Dataset items:
********
(** One element of a compiled pattern. *)
Inductive inst : Type :=
| Lit (c : ascii)                (* a character matching itself *)
| Group (name : gostring)        (* (?P<name>.+) *)
| GroupStar (name : gostring).   (* the same with [.*] for [.+] *)

Abbreviation Regexp := (list inst).

Inductive compiled : Type :=
| Compiled (re : Regexp)
| SyntaxError                (* regexp/syntax error: invalid named capture *)
| Unmodelled.

(** Characters with a meaning of their own in the regexp syntax. *)
Definition is_meta (c : ascii) : bool :=
  match c with
  | "\" | "." | "+" | "*" | "?" | "(" | ")" | "|"
  | "[" | "]" | "{" | "}" | "^" | "$" => true
  | _ => false
  end.

(** An ASCII character that stands for itself in a pattern. *)
Definition is_plain (c : ascii) : bool :=
  (nat_of_ascii c <? 128)%nat && negb (is_meta c).

(** [isalnum] or ['_']: the characters of a capture name. *)
Definition is_word (c : ascii) : bool :=
  let n := nat_of_ascii c in
  ((48 <=? n) && (n <=? 57) || (65 <=? n) && (n <=? 90)
   || (97 <=? n) && (n <=? 122) || (n =? 95))%nat.

(** [isValidCaptureName] of regexp/syntax. *)
Definition isValidCaptureName (name : gostring) : bool :=
  match name with
  | [] => false
  | _ => forallb is_word name
  end.

(** [strings.IndexRune(t, c)]. *)
Fixpoint index (c : ascii) (t : gostring) : option nat :=
  match t with
  | [] => None
  | x :: t' => if Ascii.eqb x c then Some 0 else S <$> index c t'
  end.

Definition emit (i : inst) (r : compiled) : compiled :=
  match r with
  | Compiled re => Compiled (i :: re)
  | other => other
  end.

(** The body of a group, [.+] or [.*], by its first three characters. *)
Definition group_of (body : gostring) : option (gostring -> inst) :=
  if strings.HasPrefix body (str ".+)") then Some Group
  else if strings.HasPrefix body (str ".*)") then Some GroupStar
  else None.

(** The parser, left to right.  At ["(?P<"] it reads the name up to the
    first ['>'] as regexp/syntax does and rejects a missing ['>'] or an
    invalid name; the group's body must be [.+] or [.*].  A group that is
    followed at once by another group is left [Unmodelled]: between two
    groups Go's [.] ends at a UTF-8 code point, and the matcher below reads
    bytes; next to a literal ASCII character or the end of the pattern the
    two agree.  [skip] counts the characters of a group that are still to be
    stepped over. *)
Fixpoint parse (skip : nat) (p : gostring) : compiled :=
  match p with
  | [] => Compiled []
  | c :: t =>
      match skip with
      | S k => parse k t
      | O =>
          if Ascii.eqb c "(" then
            if strings.HasPrefix t (str "?P<") then
              let u := drop 3 t in
              match index ">" u with
              | None => SyntaxError
              | Some n =>
                  let name := take n u in
                  if isValidCaptureName name then
                    let body := drop (S n) u in
                    match group_of body with
                    | Some group =>
                        if strings.HasPrefix (drop 3 body) ["("] then Unmodelled
                        else emit (group name) (parse (3 + n + 4) t)
                    | None => Unmodelled
                    end
                  else SyntaxError
              end
            else Unmodelled
          else if is_plain c then emit (Lit c) (parse 0 t)
          else Unmodelled
      end
  end.

(** [regexp.Compile(expr)]. *)
Definition Compile (expr : gostring) : compiled := parse 0 expr.

(** [re.SubexpNames()]: the empty name of the whole match at index 0, then
    the names of the groups in order. *)
Fixpoint group_names (re : Regexp) : list gostring :=
  match re with
  | [] => []
  | Lit _ :: re' => group_names re'
  | Group name :: re' => name :: group_names re'
  | GroupStar name :: re' => name :: group_names re'
  end.

Definition SubexpNames (re : Regexp) : list gostring := [] :: group_names re.

(** [.] matches any character but a newline. *)
Definition is_newline (c : ascii) : bool := Ascii.eqb c "010".

(** The greedy [.+] of a group followed by the rest of the pattern [k]: it
    takes as many characters as it can and gives them back one at a time
    while [k] fails.  The result is the capture, the text [k] matched and
    the captures of [k]. *)
Fixpoint greedy (k : gostring -> option (gostring * list gostring)) (s : gostring)
  : option (gostring * gostring * list gostring) :=
  match s with
  | [] => None
  | c :: s' =>
      if is_newline c then None
      else match greedy k s' with
           | Some (cap, m, caps) => Some (c :: cap, m, caps)
           | None =>
               match k s' with
               | Some (m, caps) => Some ([c], m, caps)
               | None => None
               end
           end
  end.

(** The match a backtracking search finds first at the start of [s]: the
    text matched and the captures of the groups.  The pattern is not
    anchored at its end. *)
Fixpoint match_here (re : Regexp) (s : gostring) : option (gostring * list gostring) :=
  match re with
  | [] => Some ([], [])
  | Lit c :: re' =>
      match s with
      | c' :: s' =>
          if Ascii.eqb c' c then
            match match_here re' s' with
            | Some (m, caps) => Some (c' :: m, caps)
            | None => None
            end
          else None
      | [] => None
      end
  | Group _ :: re' =>
      match greedy (match_here re') s with
      | Some (cap, m, caps) => Some (cap ++ m, cap :: caps)
      | None => None
      end
  | GroupStar _ :: re' =>
      (* [.*] is [.+] or, when that fails, nothing *)
      match greedy (match_here re') s with
      | Some (cap, m, caps) => Some (cap ++ m, cap :: caps)
      | None =>
          match match_here re' s with
          | Some (m, caps) => Some (m, [] :: caps)
          | None => None
          end
      end
  end.

(** The leftmost match: the first position of [s] at which [match_here]
    succeeds. *)
Fixpoint find (re : Regexp) (s : gostring) : option (gostring * list gostring) :=
  match match_here re s with
  | Some r => Some r
  | None =>
      match s with
      | [] => None
      | _ :: s' => find re s'
      end
  end.

(** [re.FindStringSubmatch(s)]: the matched text followed by the captures,
    or [nil] when nothing matches. *)
Definition FindStringSubmatch (re : Regexp) (s : gostring) : list gostring :=
  match find re s with
  | Some (m, caps) => m :: caps
  | None => []
  end.

End regexp.

(** ** [PathParameters] *)

Inductive error : Type :=
| CompileError                                   (* the error of regexp.Compile *)
| ParseError (vaultPath endpoint : gostring).    (* could not parse %q into %q *)

Inductive extraction : Type :=
| Extracted (result : gmap gostring gostring)    (* result, nil *)
| Failed (err : error)                           (* nil, err *)
| IndexOutOfRange (index length : nat)           (* runtime panic *)
| NotModelled.                                   (* pattern outside the regexp model *)

(** The first loop of [PathParameters] on one element of [fields]. *)
Definition convert (field : gostring) : gostring :=
  if strings.HasPrefix field ["{"] then
    strings.ReplaceAll (strings.ReplaceAll field ["{"] (str "(?P<")) ["}"] (str ">.+)")
  else field.

(** [fields\[1\] = "{path}"] followed by the first loop and the join. *)
Definition pattern_of (fields : list gostring) : gostring :=
  strings.Join (convert <$> <[1 := str "{path}"]> fields) ["/"].

(** The second loop of [PathParameters], from index [i] of the subexpression
    names on. *)
Fixpoint collect (vaultPath endpoint : gostring) (names : list gostring) (i : nat)
    (match_ : list gostring) (result : gmap gostring gostring) : extraction :=
  match names with
  | [] => Extracted result
  | fieldName :: names' =>
      if (i =? 0)%nat || bool_decide (fieldName = []) then
        collect vaultPath endpoint names' (S i) match_ result
      else
        match match_ !! i with
        | None => Failed (ParseError vaultPath endpoint)     (* i >= len(match) *)
        | Some v =>
            collect vaultPath endpoint names' (S i) match_ (<[fieldName := v]> result)
        end
  end.

Definition PathParameters (endpoint vaultPath : gostring) : extraction :=
  let fields := strings.Split endpoint "/" in
  match fields with
  | _ :: _ :: _ =>
      let pattern := pattern_of fields in
      match regexp.Compile pattern with
      | regexp.SyntaxError => Failed CompileError
      | regexp.Unmodelled => NotModelled
      | regexp.Compiled endpointReg =>
          let match_ := regexp.FindStringSubmatch endpointReg vaultPath in
          collect vaultPath endpoint (regexp.SubexpNames endpointReg) 0 match_ ∅
      end
  | _ => IndexOutOfRange 1 (length fields)
  end.

(** ** The token resource: [tokenCheckLease] and [tokenRead] *)

Module token.

Local Open Scope Z_scope.

(** *** Package [time]

    A [time.Time] is an instant, counted in nanoseconds; a [time.Duration]
    is an [int64] count of nanoseconds, so its arithmetic wraps around.
    [Time.Add] is exact on the instants that [time.Parse] and [time.Now]
    produce. *)

Definition wrap64 (x : Z) : Z := (x + 2 ^ 63) mod 2 ^ 64 - 2 ^ 63.

Definition Second : Z := 1000000000.
Definition Minute : Z := 60 * Second.

(** [a * b] on [time.Duration]. *)
Definition Duration_mul (a b : Z) : Z := wrap64 (a * b).

Definition Add (t d : Z) : Z := t + d.
Definition Before (t u : Z) : bool := t <? u.
Definition After (t u : Z) : bool := u <? t.
Lemma agetZ_cons (c : Z) l i :
  0 <= i -> agetZ (c :: l) (i + 1) = agetZ l i.
Proof.
  intros Hi. unfold agetZ. destruct (decide (i < Z.of_nat (length l))) as [Hl|Hl].
  - unfold aget. rewrite (proj2 (in_range_true (c :: l) _)) by (simpl; lia).
    rewrite (proj2 (in_range_true l _)) by lia.
    by replace (Z.to_nat (i + 1)) with (Datatypes.S (Z.to_nat i)) by lia.
  - rewrite (proj2 (aget_None l i)) by lia.
    by rewrite (proj2 (aget_None (c :: l) (i + 1))) by (simpl; lia).
Qed.

Lemma cstr_cons s a c l :
  cstr s a (c :: l) -> ld8 s a = c /\ 0 < c < 256 /\ cstr s (a + 1) l.
Proof.
  intros [Hl Hb]. apply Forall_cons in Hl as [Hc Hl]. split_and!; try lia.
  - rewrite <- (Z.add_0_r a). rewrite Hb by (simpl; lia). done.
  - split; [done|]. intros i Hi. rewrite <- Z.add_assoc, (Z.add_comm 1), Hb.
    + simpl app. apply agetZ_cons. lia.
    + simpl. lia.
Qed.

Lemma cstr_push s a c l :
  0 < c < 256 -> ld8 s a = c -> cstr s (a + 1) l -> cstr s a (c :: l).
Proof.
  intros Hc Ha [Hl Hb]. split; [by constructor|]. intros i Hi.
  destruct (decide (i = 0)) as [->|Hne]; [by rewrite Z.add_0_r, Ha|].
  replace (a + i) with (a + 1 + (i - 1)) by lia. replace i with (i - 1 + 1) at 2 by lia.
  simpl app. rewrite agetZ_cons, Hb by (simpl in Hi; lia). done.
Qed.

Lemma strncmp_loop_ref s s1 s2 : forall n l1 l2 i,
  cstr s (s1 + i) l1 -> cstr s (s2 + i) l2 -> 0 <= s1 -> 0 <= s2 -> 0 <= i ->
  s1 + i + Z.of_nat n < 2 ^ 32 -> s2 + i + Z.of_nat n < 2 ^ 32 ->
  strncmp_loop n s1 s2 i s = strncmp_ref n l1 l2.
Proof.
  induction n as [|n IH]; intros l1 l2 i Hc1 Hc2 H1 H2 Hi Hb1 Hb2; [done|].
  cbn [strncmp_loop strncmp_ref]. rewrite !u32_small by lia.
  destruct l1 as [|c1 l1], l2 as [|c2 l2].
  - apply cstr_nul in Hc1, Hc2. simpl in Hc1, Hc2. rewrite Z.add_0_r in Hc1, Hc2.
    by rewrite Hc1, Hc2.
  - apply cstr_nul in Hc1. simpl in Hc1. rewrite Z.add_0_r in Hc1.
    apply cstr_cons in Hc2 as (-> & Hr2 & _). rewrite Hc1.
    destruct (Z.eqb_spec (s8 0) (s8 c2)) as [E|_]; [apply s8_inj in E; lia|]. done.
  - apply cstr_nul in Hc2. simpl in Hc2. rewrite Z.add_0_r in Hc2.
    apply cstr_cons in Hc1 as (-> & Hr1 & _). rewrite Hc2.
    destruct (Z.eqb_spec (s8 c1) (s8 0)) as [E|_]; [apply s8_inj in E; lia|].
    simpl. change (s8 0) with 0. lia.
  - apply cstr_cons in Hc1 as (-> & Hr1 & Hc1), Hc2 as (-> & Hr2 & Hc2).
    destruct (Z.eqb_spec c1 c2) as [->|Hne].
    + rewrite Z.eqb_refl. simpl.
      destruct (Z.eqb_spec (s8 c2) 0) as [E|_]; [apply s8_0 in E; lia|].
      apply IH; rewrite ?Z.add_assoc; auto; lia.
    + destruct (Z.eqb_spec (s8 c1) (s8 c2)) as [E|_]; [apply s8_inj in E; lia|]. done.
Qed.
(* ===== verification/Machine.v ===== *)
(** * The machine under the kernel

    Port input and output (lib.h), guarded array accesses, the page walk of
    the MMU on the kernel's paging structures, and the kernel-mode virtual
    address space as an instance of [AddrSpace], so that the routines of lib.c
    run on it. *)

From Stdlib Require Import ZArith Lia.
From stdpp Require Import base numbers list gmap.
From S2P Require Import Prelude Memory State.

Open Scope Z_scope.
Implicit Types k : kernel.

(** ** Ports (lib.h) *)

Definition outb (data port : Z) (k : kernel) : kernel :=
  with_k_io (mkIo (Out (u8 data) port :: io_log k) (io_dev k)) k.

(** The byte read, zero-extended to 32 bits. *)
Definition inb (port : Z) (k : kernel) : Z * kernel :=
  let v := u8 (io_dev k (io_log k) port) in
  (v, with_k_io (mkIo (In port v :: io_log k) (io_dev k)) k).

Definition cli (k : kernel) : kernel := set_intr_on false k.
Definition sti (k : kernel) : kernel := set_intr_on true k.

(** ** Faults *)

Definition log_fault (f : fault) (k : kernel) : kernel := with_k_faults (f :: k_faults k) k.

(** ** Guarded accesses to [terminals] and [PCB_array] *)

Definition default_tss : tss_t := mkTss 0 0 0.

Definition default_terminal : terminal_t :=
  mkTerminal 0 0 0 (replicate 128 0) default_tss 0 0 0 0 0 0 0 (replicate 128 0) 0 0.

Definition default_fd : fd_table_entry_t := mkFd 0 0 0 None 0.

Definition default_PCB : PCB_struct :=
  mkPCB (replicate 8 default_fd) 0 0 0 0 0 0 0 0 0 (replicate 1024 0).

(** [terminals[i]] read; outside the array the value is unspecified and is
    taken to be the zeroed one. *)
Definition get_terminal (k : kernel) (i : Z) : terminal_t :=
  default default_terminal (aget (terminals k) i).

Definition upd_terminal (i : Z) (f : terminal_t -> terminal_t) (k : kernel) : kernel :=
  match aget (terminals k) i with
  | Some t => set_terminals (aset (terminals k) i (f t)) k
  | None => log_fault (OobTerminals i) k
  end.

Lemma upd_terminal_frame i f k :
  k_mem (upd_terminal i f k) = k_mem k /\ k_pg (upd_terminal i f k) = k_pg k /\
  cur_terminal (upd_terminal i f k) = cur_terminal k.
Proof. unfold upd_terminal. by destruct (aget (terminals k) i). Qed.

Definition get_PCB (k : kernel) (i : Z) : PCB_struct := default default_PCB (aget (k_pcbs k) i).

Definition upd_PCB (i : Z) (f : PCB_struct -> PCB_struct) (k : kernel) : kernel :=
  match aget (k_pcbs k) i with
  | Some p => with_k_pcbs (aset (k_pcbs k) i (f p)) k
  | None => log_fault (OobPCB i) k
  end.

Definition get_fd (p : PCB_struct) (i : Z) : fd_table_entry_t :=
  default default_fd (aget (fd_table p) i).

Definition upd_fd (i : Z) (f : fd_table_entry_t -> fd_table_entry_t) (p : PCB_struct) : PCB_struct :=
  match aget (fd_table p) i with
  | Some e => with_fd_table (aset (fd_table p) i (f e)) p
  | None => p
  end.

(** ** The state when the boot loader jumps to the kernel

    Every global has its C initial value: zero, except the two interrupt masks
    (i8259.c) and [curfile] (filesys.c).  The memory the boot loader left, the
    devices and the link-time addresses are arguments; the offset of execute's
    header buffer is an arbitrary one. *)
Definition kernel_reset (m : gmap Z Z) (dev : list io_event -> Z -> Z)
    (pt_addr uv_addr label : Z) : kernel :=
  {| k_mem := m; k_io := mkIo [] dev; k_faults := [];
     k_pcbs := replicate 6 default_PCB;
     k_con := mkConsole 0 0; k_pic := mkPic 0xFB 0xFF;
     k_pg := mkPaging (replicate 1024 0) (replicate 1024 0) (replicate 1024 0)
               pt_addr uv_addr false;
     k_fs := mkFilesys 0 0 0 0 0 1 (mkDentry (replicate 32 0) 0 0);
     k_sch := mkSched (replicate 3 default_terminal) 0 0 0 0;
     k_kb := mkKeyboard 0 0 0 0 (replicate 128 0) 0 (replicate 5 0) (replicate 128 0);
     k_rtcs := mkRtc 0 0;
     k_sys := mkSys 0 0 0 0 (replicate 1024 0) default_tss;
     k_cpus := mkCpu 0x800000 0x800000 false label 16 |}.

(** ** Address translation *)

(** Entry flags: bit 0 present, bit 2 user, bit 7 page size. *)
Definition pte_present (e : Z) : bool := Z.testbit e 0.
Definition pte_user (e : Z) : bool := Z.testbit e 2.
Definition pte_large (e : Z) : bool := Z.testbit e 7.

Definition frame_4k (e : Z) : Z := e / 4096 * 4096.
Definition frame_4m (e : Z) : Z := e / 4194304 * 4194304.

(** The page table a directory entry points to. *)
Definition table_at (p : paging) (base : Z) : option (list Z) :=
  if base =? page_table_addr p then Some (page_table p)
  else if base =? uvpt_addr p then Some (user_video_page_table p)
  else None.

(** The page walk.  [user] asks for a user-mode access, which needs the user
    bit at both levels. *)
Definition translate (user : bool) (p : paging) (va : Z) : option Z :=
  if negb (paging_on p) then Some va
  else
    match aget (page_directory p) (va / 4194304) with
    | None => None
    | Some pde =>
        if negb (pte_present pde && (negb user || pte_user pde)) then None
        else if pte_large pde then Some (frame_4m pde + va mod 4194304)
        else
          match table_at p (frame_4k pde) with
          | None => None
          | Some tbl =>
              match aget tbl (va / 4096 mod 1024) with
              | None => None
              | Some pte =>
                  if pte_present pte && (negb user || pte_user pte)
                  then Some (frame_4k pte + va mod 4096)
                  else None
              end
          end
    end.

(** Kernel-mode accesses. *)
Definition phys (k : kernel) (va : Z) : option Z := translate false (k_pg k) va.

#[export] Instance kernel_space : AddrSpace kernel := {|
  ld8 k a := match phys k a with Some p => ld8 (k_mem k) p | None => 0 end;
  st8 a v k :=
    match phys k a with
    | Some p => with_k_mem (st8 p v (k_mem k)) k
    | None => log_fault (PageFault a) k
    end;
  as_ok k a := is_Some (phys k a);
  as_sep k a b := forall p q, phys k a = Some p -> phys k b = Some q -> p <> q;
|}.

Lemma phys_st8 a v k b : phys (st8 a v k) b = phys k b.
Proof. simpl. by destruct (phys k a). Qed.

Lemma ld8_phys k a p : phys k a = Some p -> ld8 k a = ld8 (k_mem k) p.
Proof. intros E. unfold ld8 at 1. cbn [kernel_space]. by rewrite E. Qed.

#[export] Instance kernel_laws : AddrSpaceLaws kernel.
Proof.
  split.
  - intros k a. simpl. destruct (phys k a); [apply u8_range|lia].
  - intros k a v [p Hp]. unfold ld8 at 1. cbn [kernel_space].
    rewrite phys_st8, Hp. simpl. rewrite Hp. simpl. by rewrite lookup_insert_eq.
  - intros k a b v Hsep. unfold ld8 at 1. cbn [kernel_space]. rewrite phys_st8.
    simpl in *. destruct (phys k b) as [q|] eqn:Eq; [|done].
    destruct (phys k a) as [p|] eqn:Ep; simpl; [|done].
    rewrite lookup_insert_ne; [done|]. eauto.
  - intros k a v b Hb. unfold as_ok in *. cbn [kernel_space] in *. by rewrite phys_st8.
  - intros k a v b c Hs. unfold as_sep in *. cbn [kernel_space] in *.
    intros p q. rewrite !phys_st8. auto.
Qed.

(** ** Stores to mapped addresses change nothing but memory *)

Definition only_mem (k k' : kernel) : Prop := k' = with_k_mem (k_mem k') k.

#[export] Instance only_mem_preorder : PreOrder only_mem.
Proof.
  split.
  - by intros [].
  - intros k1 k2 k3 H1 H2. unfold only_mem in *. etrans; [exact H2|]. rewrite H1. reflexivity.
Qed.

Lemma only_mem_st8 a v k : as_ok k a -> only_mem k (st8 a v k).
Proof. intros [p Hp]. unfold only_mem. simpl. rewrite Hp. by destruct k. Qed.

Lemma only_mem_phys k k' a : only_mem k k' -> phys k' a = phys k a.
Proof. intros H. by rewrite H. Qed.

Lemma only_mem_ok k k' a : only_mem k k' -> as_ok k a -> as_ok k' a.
Proof. intros H Ha. simpl in *. by rewrite (only_mem_phys _ _ _ H). Qed.

Lemma only_mem_sep k k' a b : only_mem k k' -> as_sep k a b -> as_sep k' a b.
Proof. intros H Ha. simpl in *. intros p q. rewrite !(only_mem_phys _ _ _ H). apply Ha. Qed.

Lemma only_mem_region k k' P : only_mem k k' -> region k P -> region k' P.
Proof. intros H [Ho Hs]. split; intros; eauto using only_mem_ok, only_mem_sep. Qed.

Lemma only_mem_copy_up n : forall s d k, 0 <= s -> s + Z.of_nat n < 2 ^ 32 ->
  0 <= d -> d + Z.of_nat n < 2 ^ 32 -> (forall a, span d (Z.of_nat n) a -> as_ok k a) ->
  only_mem k (copy_up n s d k).
Proof.
  induction n as [|n IH]; intros s d k Hs Hsn Hd Hdn Hok; cbn [copy_up]; [done|].
  assert (F : only_mem k (st8 d (ld8 k s) k)) by (apply only_mem_st8, Hok; unfold span; lia).
  rewrite !u32_small by lia. etrans; [exact F|]. apply IH; try lia.
  intros a Ha. eapply only_mem_ok; [exact F|]. apply Hok. unfold span in *; lia.
Qed.

(** The physical bytes no destination address goes to keep their values. *)
Lemma copy_up_phys n : forall s d k p, 0 <= d -> d + Z.of_nat n < 2 ^ 32 ->
  (forall y, span d (Z.of_nat n) y -> phys k y <> Some p) ->
  ld8 (k_mem (copy_up n s d k)) p = ld8 (k_mem k) p.
Proof.
  induction n as [|n IH]; intros s d k p Hd Hn Hp; cbn [copy_up]; [done|].
  rewrite (u32_small (d + 1)) by lia. rewrite IH; [|lia|lia|].
  - simpl. destruct (phys k d) as [q|] eqn:E; [|done]. cbn. rewrite lookup_insert_ne; [done|].
    intros ->. apply (Hp d); [unfold span; lia|done].
  - intros y Hy. rewrite phys_st8. apply Hp. unfold span in *; lia.
Qed.

Lemma set_bytes_phys n : forall d v k p, 0 <= d -> d + Z.of_nat n < 2 ^ 32 ->
  (forall y, span d (Z.of_nat n) y -> phys k y <> Some p) ->
  ld8 (k_mem (set_bytes n d v k)) p = ld8 (k_mem k) p.
Proof.
  induction n as [|n IH]; intros d v k p Hd Hn Hp; cbn [set_bytes]; [done|].
  rewrite (u32_small (d + 1)) by lia. rewrite IH; [|lia|lia|].
  - simpl. destruct (phys k d) as [q|] eqn:E; [|done]. cbn. rewrite lookup_insert_ne; [done|].
    intros ->. apply (Hp d); [unfold span; lia|done].
  - intros y Hy. rewrite phys_st8. apply Hp. unfold span in *; lia.
Qed.

Lemma only_mem_set_bytes n : forall d v k, 0 <= d -> d + Z.of_nat n < 2 ^ 32 ->
  (forall a, span d (Z.of_nat n) a -> as_ok k a) -> only_mem k (set_bytes n d v k).
Proof.
  induction n as [|n IH]; intros d v k Hd Hdn Hok; cbn [set_bytes]; [done|].
  assert (F : only_mem k (st8 d v k)) by (apply only_mem_st8, Hok; unfold span; lia).
  rewrite !u32_small by lia. etrans; [exact F|]. apply IH; try lia.
  intros a Ha. eapply only_mem_ok; [exact F|]. apply Hok. unfold span in *; lia.
Qed.

(** Before paging is turned on every address is its own. *)
Lemma region_unpaged k P : paging_on k = false -> region k P.
Proof.
  intros E. assert (H : forall a, phys k a = Some a) by (intros; unfold phys, translate; by rewrite E).
  split; simpl; intros; [by rewrite H|]. rewrite H in *. congruence.
Qed.

(** A state to evaluate the definitions on. *)
Definition demo_kernel : kernel := kernel_reset empty (fun _ _ => 0) 0x420000 0x421000 0x401000.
********
What is expected:
Filter the records above for lines with "walk".

Answer below:
    Port input and output (lib.h), guarded array accesses, the page walk of
(** The page walk.  [user] asks for a user-mode access, which needs the user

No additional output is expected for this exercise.